=== WHAT YOU NEED TO DO ===
What lines in the following entries hold the word "accepts"? Copy each one.

(Stored items)

Inductive ReaderHint := HintEmpty | HintFixedLength (length : Z) | HintChunked | HintToEnd.
Definition reader_hint (r : HttpResponse) : ReaderHint :=
  if decide (method r = HEAD) then HintEmpty
  else match length_of_body r with
       | Some content_length => HintFixedLength content_length
       | None =>
           if bool_decide (ChunkedEncoding ∈ vec_list (known_encoding (known r))) then HintChunked
           else HintToEnd
       end.
(** [body] moves the bytes of the body to the start of the buffer. *)
Definition body_buf (r : HttpResponse) : bytes :=
  let moved := take (raw_body_read r) (drop (header_len r) (header_buf r)) in
  moved ++ drop (length moved) (header_buf r).
Definition hint_reader {B} (hint : ReaderHint) (raw : B) : BodyReader B :=
  match hint with
  | HintEmpty => EmptyBody
  | HintFixedLength content_length => FixedLength {| raw_body := raw; remaining := content_length |}
  | HintChunked => Chunked (ChunkedBodyReader_new raw)
  | HintToEnd => ToEnd raw
  end.
Definition response_reader (r : HttpResponse) : BodyReader (BufferingReader C) :=
  hint_reader (reader_hint r) (BufferingReader_new (body_buf r) (raw_body_read r) (conn r)).
End Read.

(** The response as [OtaFlash] sees it. *)
Definition ota_response {C} (r : HttpResponse (C := C)) : OtaFlash.Response (BodyReader (BufferingReader C)) := {|
  status := http_status r;
  headers := default [] (response_headers r);
  content_length := length_of_body r;
  transfer_encoding_chunked := bool_decide (ChunkedEncoding ∈ vec_list (known_encoding (known r)));
  body := response_reader r |}.
End Responses.
Arguments Known V : clear implicits.

(** ** What is read is what was sent *)

Section Properties.
Context {V : Type -> nat -> Type} `{FixedVecLaws V} `{HttpParseLaws}.
Context {C : Type} `{ConnectionLaws C} `{HexLaws}.
#[local] Abbreviation Response := (HttpResponse (V := V) (C := C)).

Lemma read_head_total fuel capacity received (c : C) :
  (length received <= capacity)%nat -> (capacity - length received <= fuel)%nat ->
  exists r c', read_head fuel capacity received c = Some (r, c') /\
  match r with
  | Err e => e <> BufferTooSmall
  | Ok (n, received') => received ++ incoming c = received' ++ incoming c' /\ (length received' <= capacity)%nat /\
      if (n =? 0)%nat then length received' = capacity /\ (received' = received \/ parse received' = Partial)
      else exists code headers, parse received' = Complete n code headers
  end.
Proof.
  revert received c. induction fuel as [|fuel IH]; intros received c Hl Hf; cbn [read_head];
    destruct (Nat.ltb_spec (length received) capacity) as [Hlt|Hge]; try lia.
  1, 3: do 2 eexists; split; [done|]; split_and!; [done | lia |]; cbn; split; [lia | by left].
  destruct (conn_read_spec (capacity - length received) c ltac:(lia)) as ([a|e] & c1 & -> & Hr); [|by do 2 eexists].
  destruct Hr as (Ha & Hla & Hin). case_bool_decide; [by do 2 eexists|].
  assert (0 < length a)%nat by (destruct a; [done | cbn; lia]).
  destruct (parse (received ++ a)) as [n code headers| |] eqn:Ep; [| |by do 2 eexists].
  - do 2 eexists. split; [done|]. rewrite Hin, app_assoc, length_app. split_and!; [done | lia |].
    pose proof (parse_length _ _ _ _ Ep). rewrite (proj2 (Nat.eqb_neq _ _)) by lia. by do 2 eexists.
  - destruct (IH (received ++ a) c1) as (r & c' & E & Hr'); [rewrite length_app; lia..|].
    exists r, c'. split; [exact E|]. destruct r as [[n received']|e]; [|exact Hr'].
    rewrite <- app_assoc, <- Hin in Hr'. destruct Hr' as (? & ? & Hn). split_and!; [done..|].
    destruct (n =? 0)%nat; [|exact Hn]. destruct Hn as [? [-> | ?]]; split; auto.
Qed.

Lemma read_head_ok fuel capacity head raw received code headers (c : C) :
  parse head = Complete (length head) code headers -> received ++ incoming c = head ++ raw ->
  (length received < length head)%nat -> (length head <= capacity)%nat -> (capacity - length received <= fuel)%nat ->
  exists received' c', read_head fuel capacity received c = Some (Ok (length head, received'), c') /\
    received' ++ incoming c' = head ++ raw /\ (length head <= length received' <= capacity)%nat.
Proof.
  intros Hp. revert received c. induction fuel as [|fuel IH]; intros received c Hin Hlt Hcap Hf; [lia|].
  cbn [read_head]. rewrite (proj2 (Nat.ltb_lt _ _)) by lia.
  destruct (conn_read_spec (capacity - length received) c ltac:(lia)) as (res & c1 & -> & Hr).
  assert (incoming c <> []) as Hne.
  { intros E. rewrite E, app_nil_r in Hin. apply (f_equal length) in Hin. rewrite length_app in Hin. lia. }
  destruct res as [a|e]; [|by destruct Hr as [? _]]. destruct Hr as (Ha & Hla & Hc).
  rewrite bool_decide_eq_false_2 by (by intros ?%Ha). rewrite Hc, app_assoc in Hin.
  assert (0 < length a)%nat by (destruct a; [exfalso; apply Hne, Ha; reflexivity | cbn; lia]).
  destruct (decide (length head <= length (received ++ a))%nat) as [Hall|Hpart].
  - assert (exists k, received ++ a = head ++ k) as [k Ek].
    { apply app_eq_inv in Hin as [(k & E & _)|(k & E & _)]; [by exists k|].
      exists []. rewrite app_nil_r. rewrite E, length_app in Hall. destruct k; [by rewrite app_nil_r in E | cbn in Hall; lia]. }
    rewrite Ek, (parse_more _ _ _ _ Hp). exists (head ++ k), c1. split; [done|]. rewrite <- Ek. split; [done|].
    rewrite length_app in *. lia.
  - assert (exists k, head = (received ++ a) ++ k /\ k <> []) as (k & Ek & Hk).
    { apply app_eq_inv in Hin as [(k & E & _)|(k & E & _)].
      - rewrite E, length_app in Hpart. lia.
      - exists k. split; [done|]. intros ->. rewrite app_nil_r in E. rewrite E in Hpart. lia. }
    rewrite (parse_less head code headers (received ++ a) k Hp Ek Hk).
    rewrite length_app in Hpart. destruct (IH (received ++ a) c1) as (received' & c' & E & Hr); try done.
    + rewrite length_app. lia.
    + rewrite length_app. lia.
    + by exists received', c'.
Qed.

Lemma response_buffer (r : Response) received buf :
  header_buf r = received ++ drop (length received) buf -> (header_len r <= length received)%nat ->
  raw_body_read r = (length received - header_len r)%nat -> (length received <= length buf)%nat -> (0 < length buf)%nat ->
  let reader := BufferingReader_new (body_buf r) (raw_body_read r) (conn r) in
  raw_ok reader /\ raw_rest reader = drop (header_len r) received ++ incoming (conn r).
Proof.
  intros Hb Hh Hr Hl Hpos. cbn zeta. unfold body_buf. rewrite Hb, Hr.
  rewrite drop_app_le, take_app_le by (rewrite ?length_drop; lia).
  rewrite (take_ge (drop _ received)) by (rewrite length_drop; lia).
  set (b := drop (header_len r) received).
  assert (length b = (length received - header_len r)%nat) as Hlb by (unfold b; rewrite length_drop; lia).
  split.
  - unfold reader_ok. cbn. unfold reader_ok. cbn. rewrite !length_app, !length_drop, length_app, length_drop, Hlb. lia.
  - cbn. unfold reader_rest. cbn. rewrite <- Hlb, take_app_length. done.
Qed.
(** What the bytes after the head deliver, by the rules of [Response::body]. *)
Definition body_of (m : Method) (length : option Z) (chunked : bool) (raw w : bytes) : Prop :=
  if decide (m = HEAD) then w = []
  else match length with
       | Some n => w `prefix_of` raw /\ zlen w = n
       | None => if chunked then exists extra, Chunks extra raw w else w = raw
       end.
Definition chunked_encoding (k : Known V) : bool := bool_decide (ChunkedEncoding ∈ vec_list (known_encoding k)).

Lemma reader_delivers (r : Response) raw w :
  let reader := BufferingReader_new (body_buf r) (raw_body_read r) (conn r) in
  raw_ok reader -> raw_rest reader = raw ->
  body_of (method r) (length_of_body r) (chunked_encoding (known r)) raw w ->
  delivers (response_reader r) w.
Proof.
  cbn zeta. intros Hok Hraw Hw. cbn [delivers BodyReader_laws]. unfold response_reader, reader_hint, body_of in *.
  unfold chunked_encoding in Hw. destruct (decide (method r = HEAD)); [exact Hw|].
  destruct (length_of_body r) as [clen|].
  - destruct Hw as [Hp Hlen]. split; cbn [raw_body remaining]; [exact Hok | by rewrite Hraw | exact Hlen].
  - destruct (bool_decide _); [|split; [exact Hok | by rewrite Hw]].
    destruct Hw as [extra Hw]. exists extra. split; [exact Hok|]. cbn [chunk_remaining ChunkedBodyReader_new chunked_body].
    by rewrite Hraw.
Qed.

(** What [Response::read] accepts of a head. *)
Definition accepts (code : Z) (headers : list (bytes * bytes)) : result HttpError (Known V * option Z) :=
  k ← know_all headers nothing_known;
  length ← body_length code (known_length k);
  Ok (k, length).

Lemma know_codec header k e : know header k = Err e -> e = Codec.
Proof.
  unfold know. destruct header as [name value].
  repeat match goal with |- context [if ?b then _ else _] => destruct b end; try (by intros [= <-]).
  - destruct (from_utf8 value); cbn; [|by intros [= <-]]. destruct (parse_uint _ _); cbn; by intros [= <-].
  - destruct (transfer_encoding_try_from value); cbn; [|by intros [= <-]].
    destruct (vec_push _ _); cbn; by intros [= <-].
  - destruct (keep_alive_try_from value); cbn; by intros [= <-].
Qed.
Lemma accepts_codec code headers e : accepts code headers = Err e -> e = Codec.
Proof.
  unfold accepts. destruct (know_all headers nothing_known) as [k|e'] eqn:Ek; cbn.
  - unfold body_length. destruct (_ || _); cbn; [|done]. unfold guard_ok. destruct (_ =? 0); cbn; by intros [= <-].
  - intros [= ->]. revert Ek. generalize nothing_known. induction headers as [|header headers IH]; intros k; cbn; [done|].
    destruct (know header k) as [k'|e'] eqn:Ek; cbn; [apply IH | intros [= ->]; by eapply know_codec].
Qed.

(** [Response::read] of a head and what comes after it. *)
Lemma read_response (c : C) (m : Method) (buf head raw : bytes) code headers :
  parse head = Complete (length head) code headers -> (length head <= length buf)%nat -> incoming c = head ++ raw ->
  exists res c', Response_read c m buf = Some (res, c') /\
  match accepts code headers with
  | Err e => res = Err e
  | Ok (k, length) =>
      match length with Some n => zlen raw <= n | None => True end ->
      exists r : Response, res = Ok r /\ http_status r = code /\ known r = k /\ length_of_body r = length /\
        response_headers r = Some (headers ++ replicate (MAX_HEADERS - List.length headers) ([], [])) /\
        forall w, body_of m length (chunked_encoding k) raw w -> delivers (response_reader r) w
  end.
Proof.
  intros Hhead Hfit Hsent.   pose proof (parse_length _ _ _ _ Hhead) as Hpos.
  destruct (read_head_ok (length buf) (length buf) head raw [] code headers c Hhead Hsent ltac:(cbn; lia) Hfit
    ltac:(cbn; lia)) as (received & c' & E & Hr & Hl).
  assert (take (length head) received = head) as Htake.
  { rewrite <- (take_app_le received (incoming c')), Hr by lia. apply take_app_length. }
  assert (drop (length head) received ++ incoming c' = raw) as Hdrop.
  { apply (f_equal (drop (length head))) in Hr. by rewrite drop_app_le, drop_app_length in Hr by lia. }
  unfold Response_read. rewrite E. cbn [mbind option_bind].
  rewrite (proj2 (Nat.eqb_neq _ _)), Htake, Hhead by lia. do 2 eexists. split; [done|]. unfold accepts.
  destruct (know_all headers nothing_known) as [k|e]; [|done]. cbn [mbind result_bind].
  destruct (body_length code (known_length k)) as [l|e]; [|done]. cbn [mbind result_bind]. intros Hlen.
  assert (match l with Some n => Z.of_nat (length received - length head) <=? n | None => true end = true) as ->.
  { destruct l as [clen|]; [|done]. apply Z.leb_le. unfold zlen in Hlen. rewrite <- Hdrop, length_app, length_drop in Hlen. lia. }
  eexists. split; [done|]. cbn [http_status known length_of_body]. do 3 (split; [done|]). split.
  - unfold response_headers. cbn [header_buf header_len]. rewrite take_app_le, Htake, Hhead by lia. done.
  - intros w Hw.
    edestruct (response_buffer {| conn := c'; method := m; http_status := code; known := k; length_of_body := l;
      header_buf := received ++ drop (length received) buf; header_len := length head;
      raw_body_read := length received - length head |} received buf) as [Hok Hrest]; [done | cbn; lia.. |].
    eapply reader_delivers; [exact Hok | exact Hrest |]. cbn [header_len conn]. by rewrite Hdrop.
Qed.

=== RESPONSE AREA ===
(** What [Response::read] accepts of a head. *)
Definition accepts (code : Z) (headers : list (bytes * bytes)) : result HttpError (Known V * option Z) :=
Lemma accepts_codec code headers e : accepts code headers = Err e -> e = Codec.
  unfold accepts. destruct (know_all headers nothing_known) as [k|e'] eqn:Ek; cbn.
  match accepts code headers with
  rewrite (proj2 (Nat.eqb_neq _ _)), Htake, Hhead by lia. do 2 eexists. split; [done|]. unfold accepts.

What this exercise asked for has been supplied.